• **What is expected**
Type again, exactly, the lines below from the start through the line that includes "Definition hasQueryParam (query".

• **Supplied entries**
(** src/src/handler/short_link_storage.h:9-19 [ShortLinkRecord] *)
Record ShortLinkRecord := mkRecord {
  code : str; url : str; name : str; created_at : Z; last_access_at : Z; updated_at : Z
}.

(** src/src/handler/short_link_storage.cpp:48-62 [hasQueryParam]
    Every turn but the last moves [begin] past a separator. *)
Fixpoint hasQueryParam_loop (fuel : nat) (query name : str) (begin : nat) : bool :=
  match fuel with
  | O => false
  | S fuel =>
      if (begin <=? length query)%nat then
        let end_ := find_char "&" query begin in
        let equals := find_char "=" query begin in
        let part_end := default (length query) end_ in
        if match equals with
           | Some e => (e <? part_end)%nat && bool_decide (substr query begin (e - begin) = name)
           | None => false
           end then true
        else match end_ with None => false | Some e => hasQueryParam_loop fuel query name (S e) end
      else false
  end.
Definition hasQueryParam (query name : str) : bool := hasQueryParam_loop (S (S (length query))) query name 0.

(** src/src/handler/short_link_storage.cpp:64-90 [extractSubQuery] *)
Definition extractSubQuery (url : str) : option str :=
  if bool_decide (url = []) || (kMaxUrlLength <? length url)%nat then None
  else match find_char "?" url 0 with
  | None => None
  | Some query_pos =>
      if (length url <=? query_pos + 1)%nat then None
      else
        let before_query := substr url 0 query_pos in
        match match find "://" before_query 0 with
              | Some scheme => (fun path_pos => drop path_pos before_query) <$> find_char "/" before_query (scheme + 3)
              | None => Some before_query
              end with
        | None => None
        | Some path =>
            let current_query := drop (query_pos + 1) url in
            if bool_decide (path = "/sub"%str) && hasQueryParam current_query "target" && hasQueryParam current_query "url"
            then Some current_query else None
        end
  end.

(** src/src/handler/short_link_storage.cpp:230-236 [shortLinkSubTarget] *)
Definition shortLinkSubTarget (url : str) : option str := app "/sub?" <$> extractSubQuery url.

• **Answer to this exercise**
(** src/src/handler/short_link_storage.h:9-19 [ShortLinkRecord] *)
Record ShortLinkRecord := mkRecord {
  code : str; url : str; name : str; created_at : Z; last_access_at : Z; updated_at : Z
}.

(** src/src/handler/short_link_storage.cpp:48-62 [hasQueryParam]
    Every turn but the last moves [begin] past a separator. *)
Fixpoint hasQueryParam_loop (fuel : nat) (query name : str) (begin : nat) : bool :=
  match fuel with
  | O => false
  | S fuel =>
      if (begin <=? length query)%nat then
        let end_ := find_char "&" query begin in
        let equals := find_char "=" query begin in
        let part_end := default (length query) end_ in
        if match equals with
           | Some e => (e <? part_end)%nat && bool_decide (substr query begin (e - begin) = name)
           | None => false
           end then true
        else match end_ with None => false | Some e => hasQueryParam_loop fuel query name (S e) end
      else false
  end.
Definition hasQueryParam (query name : str) : bool := hasQueryParam_loop (S (S (length query))) query name 0.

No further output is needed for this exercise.